I have two rotations, the objects current rotation, and the target objects rotation. I would like to create a single float that increases as the two rotations differ maxing out at 180° (facing opposite directions). I spent a long time looking into options and found “ToAngleAxis”. This lets me grab a single number for the rotations and use that to find the difference.
Bear with me as this gets a little confusing - but the problem is that when the object is facing the opposite direction the displacement is 180° - but if it continues to rotate towards the target rotation it goes all the way to 360° instead of back down to zero.
Anyone have any ideas on how to get the displacement to max out at 180° and go back down to zero as it turns in a full circle?

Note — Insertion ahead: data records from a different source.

(* ===== verification/FunctionLoaderTheorems.v ===== *)
(** What [FunctionLoader::load] guarantees: it ends with a verdict on every
    input, and the bodies it accepts are valid and fit the stack it computes,
    as long as no value of unknown type reaches its type stack; with such
    values it accepts bodies that are neither. *)

From S2P Require Import Prelude Intx Leb128 Leb128Correct FunctionLoader WasmValid FunctionLoaderInv FunctionLoaderSteps.

#[local] Open Scope Z_scope.

Section Load.
Context (wide_shift : Z -> Z -> Z) (M : Module_) (F : TypeEntry) (Locals : list WASMType).

(** The states at the head of the loop of [load]. *)
Fixpoint visited (fuel : nat) (s : FunctionLoader) : list FunctionLoader :=
  s :: if (Ptr s <? length (LCode s))%nat then
         match fuel with
         | O => []
         | S fuel =>
             match loadStep wide_shift M F Locals s with
             | Ret _ s' => visited fuel s'
             | _ => []
             end
         end
       else [].

(** The state after [pushBlock], in which the loop starts. *)
Definition startLoader (Code : list Z) : FunctionLoader :=
  mkLoader Code 0 0 0 1 [mkBlock false LABEL_FUNCTION (BTEntry F) 0 None 0 0] [] 0.

Definition trace (Code : list Z) : list FunctionLoader := visited (length Code) (startLoader Code).

Hypothesis HM : mod_ok M.
Hypothesis HF : type_ok F.
Hypothesis HL : Forall is_val Locals.

(** One turn of the loop. *)
Record stepped (e : bool) (s s' : FunctionLoader) : Prop := {
  st_inv : inv e s';
  st_length : length (LCode s') = length (LCode s);
  st_code : drop (Ptr s') (LCode s') = drop (Ptr s') (LCode s);
  st_ptr : (Ptr s < Ptr s')%nat;
  st_max : MaxStackSize s <= MaxStackSize s';
  st_blocks : ControlBlocks s' <> [] \/ Ptr s' = length (LCode s');
  st_step : e = true -> exists i,
    decode_instr (drop (Ptr s) (LCode s)) = Some (i, drop (Ptr s') (LCode s)) /\
    step_instr M F Locals i (abs s) = Some (abs s');
}.

Lemma loadStep_runs e s :
  inv e s -> ControlBlocks s <> [] ->
  runs (loadStep wide_shift M F Locals) (fun _ s' => (e = true -> ANY ∉ ValueTypes s') -> stepped e s s') s.
Proof.
  intros Hi Hne. unfold loadStep. apply runs_bind.
  eapply runs_mono; [apply (reading_runs e readByte); [done|apply advances_byte]|]. cbn beta.
  intros op s1 (Hi1 & Hm1 & Hop). pose proof (moved_abs _ _ Hm1) as Ha1.
  destruct (drop (Ptr s) (LCode s)) as [|c bs] eqn:Ed; [done|]. injection Hop as -> Hbs.
  assert (is_byte op) as Hb.
  { pose proof (Forall_drop _ (Ptr s) _ (i_bytes _ _ Hi)) as Hf. rewrite Ed in Hf. by apply Forall_cons_iff in Hf as [? _]. }
  eapply runs_mono; [apply loadOpcode_runs; try done|].
  { split_and!; [done|eapply moved_room; [exact Hm1|by eapply inv_room]|by rewrite (mv_blocks _ _ Hm1)]. }
  cbn beta. intros _ s2 H2 Hany. destruct Hm1 as [Ec Ep Eb Ev Em]. destruct (H2 Hany) as [Hi2 Hl2 Hc2 Hp2 Hm2 Hb2 Hs2].
  split; [done|congruence|congruence|lia|lia| |].
  - destruct (ControlBlocks s2); [right; auto|by left].
  - intros He. destruct (Hs2 He) as (i & Hd & Hs). exists i. rewrite Ed. cbn [decode_instr].
    rewrite Hbs, Hd, Ec, <- Ha1. done.
Qed.

(** ** The loop *)

Definition good (e : bool) (s : FunctionLoader) : Prop :=
  inv e s /\ (ControlBlocks s <> [] \/ Ptr s = length (LCode s)).

Lemma loadLoop_runs fuel s :
  good false s -> (length (LCode s) - Ptr s <= fuel)%nat ->
  runs (loadLoop wide_shift M F Locals fuel) (fun _ s' => inv false s' /\ length (LCode s') = length (LCode s) /\
    MaxStackSize s <= MaxStackSize s') s.
Proof.
  revert s. induction fuel as [|fuel IH]; intros s [Hi Hb] Hf; unfold runs; cbn [loadLoop];
    (destruct (Nat.ltb_spec (Ptr s) (length (LCode s))); [|by split_and!]); [lia|].
  apply runs_bind. eapply runs_mono; [apply (loadStep_runs false); [done|destruct Hb; [done|lia]]|]. cbn beta.
  intros _ s1 Hs1. destruct Hs1 as [Hi1 Hl1 Hc1 Hp1 Hm1 Hb1 _]; [done|].
  eapply runs_mono; [apply IH; [done|lia]|]. cbn beta. intros _ s2 (Hi2 & Hl2 & Hm2). split_and!; [done|congruence|lia].
Qed.

Lemma ret_of {A} (m : lbody A) Q s a s' : runs m Q s -> m s = Ret a s' -> Q a s'.
Proof. unfold runs. intros H E. by rewrite E in H. Qed.

(** One turn and the rest, when the loop falls through. *)
Lemma loop_turn fuel s s' :
  (Ptr s < length (LCode s))%nat -> loadLoop wide_shift M F Locals (S fuel) s = Ret tt s' ->
  exists s1, loadStep wide_shift M F Locals s = Ret tt s1 /\ loadLoop wide_shift M F Locals fuel s1 = Ret tt s' /\
    visited (S fuel) s = s :: visited fuel s1.
Proof.
  intros Hlt. cbn [loadLoop visited]. rewrite (proj2 (Nat.ltb_lt _ _)) by done. unfold bind.
  destruct (loadStep _ _ _ _ s) as [[] s1| | |]; [|done..]. intros H. by exists s1.
Qed.

Lemma loop_done fuel s :
  (length (LCode s) <= Ptr s)%nat -> loadLoop wide_shift M F Locals fuel s = Ret tt s /\ visited fuel s = [s].
Proof. intros H. by destruct fuel; cbn [loadLoop visited]; rewrite (proj2 (Nat.ltb_ge _ _)). Qed.

Lemma validates_end fuel v : ctrls v = [] -> validates M F Locals fuel [] v = true.
Proof. intros E. by destruct fuel; cbn [validates]; rewrite E. Qed.

Lemma visited_head fuel s : exists l, visited fuel s = s :: l.
Proof. destruct fuel; cbn; eauto. Qed.

Lemma exact_fits s s' : inv true s -> MaxStackSize s <= MaxStackSize s' -> bytes (ValueTypes s) <= MaxStackSize s'.
Proof. intros [] ?. cbn in *. lia. Qed.

Lemma loadLoop_sound fuel s s' :
  good true s -> (length (LCode s) - Ptr s <= fuel)%nat ->
  loadLoop wide_shift M F Locals fuel s = Ret tt s' -> ControlBlocks s' = [] ->
  Forall (fun v => ANY ∉ ValueTypes v) (visited fuel s) ->
  validates M F Locals fuel (drop (Ptr s) (LCode s)) (abs s) = true /\
  Forall (fun v => bytes (ValueTypes v) <= MaxStackSize s') (visited fuel s).
Proof.
  revert s. induction fuel as [|fuel IH]; intros s [Hi Hb] Hf Hl Hend Hany;
    (destruct (decide (length (LCode s) <= Ptr s)%nat) as [Hge|Hlt];
     [match goal with |- context [validates _ _ _ ?n _ _] =>
        destruct (loop_done n s Hge) as [El Ev] end; rewrite Ev; rewrite El in Hl; injection Hl as <-;
        split; [|constructor; [by apply exact_fits|done]];
        rewrite drop_ge by done; apply validates_end; unfold abs; by rewrite Hend|]); [lia|].
  assert (Ptr s < length (LCode s))%nat as Hlt' by lia.
  destruct (loop_turn fuel s s' Hlt' Hl) as (s1 & Hs1 & Hl1 & Ev). rewrite Ev in *.
  apply Forall_cons_iff in Hany as [_ Hany]. destruct (visited_head fuel s1) as [l El].
  assert (ControlBlocks s <> []) as Hne by (destruct Hb; [done|lia]).
  pose proof (ret_of _ _ _ _ _ (loadStep_runs true s Hi Hne) Hs1) as Hst. cbn beta in Hst.
  destruct Hst as [Hi1 Hlen Hc1 Hp1 Hm1 Hb1 Hs].
  { intros _. rewrite El in Hany. by apply Forall_cons_iff in Hany as [? _]. }
  destruct (IH s1 ltac:(done) ltac:(lia) Hl1 Hend Hany) as [Hv Hm]. destruct (Hs eq_refl) as (i & Hd & Hi').
  pose proof (ret_of _ _ _ _ _ (loadLoop_runs fuel s1 (conj (inv_weak _ _ Hi1) Hb1) ltac:(lia)) Hl1) as (_ & _ & Hmm).
  split; [|constructor; [apply exact_fits; [done|lia]|done]].
  cbn [validates]. assert (exists c cs, ctrls (abs s) = c :: cs) as (c & cs & Ec).
  { unfold abs. cbn [ctrls]. destruct (ControlBlocks s); [done|by eexists _, _]. }
  rewrite Ec, Hd, Hi', <- Hc1. done.
Qed.

Lemma start_good Code : Forall is_byte Code -> Z.of_nat (length Code) <= 2 ^ 24 -> good true (startLoader Code).
Proof.
  intros Hb Hl. split; [|by left]. split; cbn; try done; try lia.
Qed.

Lemma load_start Code :
  load wide_shift M F Locals Code =
  (loadLoop wide_shift M F Locals (length Code);;;
   s <- gets id;;
   if negb (length (ControlBlocks s) =? 0)%nat then throw BlockStackNotEmptyAtEndOfFunction
   else if negb (Ptr s =? length (LCode s))%nat then throw UnexpectedEnd
   else ret tt) (startLoader Code).
Proof. done. Qed.

Lemma load_accepts Code s :
  load wide_shift M F Locals Code = Ret tt s ->
  loadLoop wide_shift M F Locals (length Code) (startLoader Code) = Ret tt s /\ ControlBlocks s = [] /\
  Ptr s = length (LCode s).
Proof.
  rewrite load_start. unfold bind, gets. destruct (loadLoop _ _ _ _ _ _) as [[] s1| | |]; [|done..]. cbn [id].
  destruct (Nat.eqb_spec (length (ControlBlocks s1)) 0) as [E|]; [|done]. cbn [negb].
  destruct (Nat.eqb_spec (Ptr s1) (length (LCode s1))); [|done]. intros [= <-]. split_and!; [done| |done].
  by apply nil_length_inv.
Qed.

Lemma load_runs Code :
  Forall is_byte Code -> Z.of_nat (length Code) <= 2 ^ 24 ->
  match load wide_shift M F Locals Code with
  | Ret _ s => ControlBlocks s = [] /\ Ptr s = length Code /\ length (LCode s) = length Code /\ inv false s
  | Throw _ _ => True
  | Exit _ | Undef => False
  end.
Proof.
  intros Hb Hl. destruct (start_good Code Hb Hl) as [Hi Hne]. apply inv_weak in Hi. rewrite load_start.
  refine (runs_bind _ _ (fun _ s => ControlBlocks s = [] /\ Ptr s = length Code /\
    length (LCode s) = length Code /\ inv false s) _ _).
  eapply runs_mono; [apply (loadLoop_runs _ _ (conj Hi Hne)); cbn; lia|]. cbn beta.
  intros _ s (Hs & Elen & _). cbn in Elen. apply runs_bind, runs_gets. cbn [id].
  destruct (Nat.eqb_spec (length (ControlBlocks s)) 0) as [E|]; [|apply runs_throw]. cbn [negb].
  destruct (Nat.eqb_spec (Ptr s) (length (LCode s))); [|apply runs_throw]. apply runs_ret.
  split_and!; [by apply nil_length_inv|congruence|done|done].
Qed.

(** C30. For a well-formed module, [FunctionLoader::load] reaches a verdict on
    every sequence of bytes: it returns or throws, and never reads past the
    body, below the type stack or the stack of blocks, or outside a table of
    the module; the loops end within the bytes of the body. *)
Theorem load_total Code :
  Forall is_byte Code -> Z.of_nat (length Code) <= 2 ^ 24 ->
  (exists s, load wide_shift M F Locals Code = Ret tt s /\ ControlBlocks s = [] /\ Ptr s = length Code /\
     0 <= StackSize s <= MaxStackSize s) \/
  (exists e s, load wide_shift M F Locals Code = Throw e s).
Proof.
  intros Hb Hl. pose proof (load_runs Code Hb Hl) as Hr.
  destruct (load wide_shift M F Locals Code) as [[] s| |e s|]; [left|done|right; by eexists _, _|done].
  exists s. destruct Hr as (Eb & Ep & _ & []). cbn in *. split_and!; try done; lia.
Qed.

(** A body that [FunctionLoader::load] accepts without ever having a value
    of unknown type ([ANY]) on its type stack is valid by the algorithm of the
    specification, and the operands of every state of the run fit the
    [MaxStackSize] it computes. *)
Theorem load_sound Code s :
  Forall is_byte Code -> Z.of_nat (length Code) <= 2 ^ 24 ->
  load wide_shift M F Locals Code = Ret tt s -> Forall (fun v => ANY ∉ ValueTypes v) (trace Code) ->
  valid_function M F Locals Code = true /\
  Forall (fun v => bytes (ValueTypes v) <= MaxStackSize s) (trace Code).
Proof.
  intros Hb Hl E Hany. destruct (load_accepts Code s E) as (El & Eb & _).
  by apply (loadLoop_sound (length Code) (startLoader Code) s (start_good Code Hb Hl) ltac:(cbn; lia) El Eb).
Qed.
End Load.

(** ** Concrete bodies *)

Definition demo_module : Module_ :=
  mkMod [mkType [I32] [I32]; mkType [] []] [] [0%nat; 1%nat] [] [mkGlobal I64 true] 1 1.

Lemma demo_module_ok : mod_ok demo_module.
Proof. split; cbn; by repeat constructor. Qed.

(** A loop that counts its argument down, and returns it. *)
Definition countdown : list Z :=
  [0x02; 0x40; 0x03; 0x40; 0x20; 0; 0x45; 0x0d; 1; 0x20; 0; 0x41; 1; 0x6b; 0x21; 0;
   0x23; 0; 0x42; 1; 0x7c; 0x24; 0; 0x0c; 0; 0x0b; 0x0b; 0x20; 0; 0x0b].

(** Blocks whose unreachable end takes eight bytes off for a value of unknown
    type that was counted as four. *)
Definition drift : list Z :=
  let blk := [0x02; 0x7f; 0x41; 0; 0x0c; 0; 0x1b; 0x50; 0x0b] in
  [0x41; 0] ++ blk ++ blk ++ blk ++ [0x1a; 0x0b].

(** With values of unknown type [FunctionLoader::load] accepts a body that
    is not valid (it leaves three values at the end of a function without
    results) and computes a [MaxStackSize] smaller than the operands that are
    on the stack at once. *)
Theorem load_accepts_invalid wide_shift :
  let F := mkType [] [] in
  exists s, load wide_shift demo_module F [] drift = Ret tt s /\ valid_function demo_module F [] drift = false /\
    Exists (fun v => MaxStackSize s < bytes (ValueTypes v)) (trace wide_shift demo_module F [] drift).
Proof.
  eexists. split_and!; [vm_compute; done|vm_compute; done|].
  vm_compute. repeat (first [apply Exists_cons_hd; reflexivity|apply Exists_cons_tl]).
Qed.

Lemma load_total_witness :
  (exists s, load (fun _ _ => 0) demo_module (mkType [I32] [I32]) [] countdown = Ret tt s /\ ControlBlocks s = [] /\
     Ptr s = length countdown /\ 0 <= StackSize s <= MaxStackSize s) \/
  (exists e s, load (fun _ _ => 0) demo_module (mkType [I32] [I32]) [] countdown = Throw e s).
Proof.
  apply (load_total (fun _ _ => 0) demo_module (mkType [I32] [I32]) [] demo_module_ok).
  - by repeat constructor.
  - constructor.
  - by repeat constructor.
  - by vm_compute.
Defined.

Lemma load_sound_witness : exists s,
  load (fun _ _ => 0) demo_module (mkType [I32] [I32]) [] countdown = Ret tt s /\ MaxStackSize s = 16 /\
  valid_function demo_module (mkType [I32] [I32]) [] countdown = true /\
  Forall (fun v => bytes (ValueTypes v) <= MaxStackSize s)
    (trace (fun _ _ => 0) demo_module (mkType [I32] [I32]) [] countdown).
Proof.
  eexists. split; [vm_compute; reflexivity|]. split; [reflexivity|].
  apply (load_sound (fun _ _ => 0) demo_module (mkType [I32] [I32]) [] demo_module_ok).
  - by repeat constructor.
  - constructor.
  - by repeat constructor.
  - by vm_compute.
  - by vm_compute.
  - vm_compute. repeat (apply Forall_cons_2; [apply (bool_decide_unpack (_ ∉ _)); vm_compute; exact I|]). apply Forall_nil_2.
Defined.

Here’s my code that will work with two cubes if you want to test out my problem:
public Transform target;
float curAngle;
Vector3 curAxis;
float targAngle;
Vector3 targAxis;
void Update () {
transform.rotation.ToAngleAxis(out curAngle, out curAxis);
target.rotation.ToAngleAxis(out targAngle, out targAxis);
double displacement = 1-(curAngle-targAngle);
Debug.Log(displacement);
}
Aren’t rotations FUN?!??!?
In case anyone is wondering WHY I’m trying to do this – I’d love to sync the pitch of an audio source to how closely it’s looking towards the player.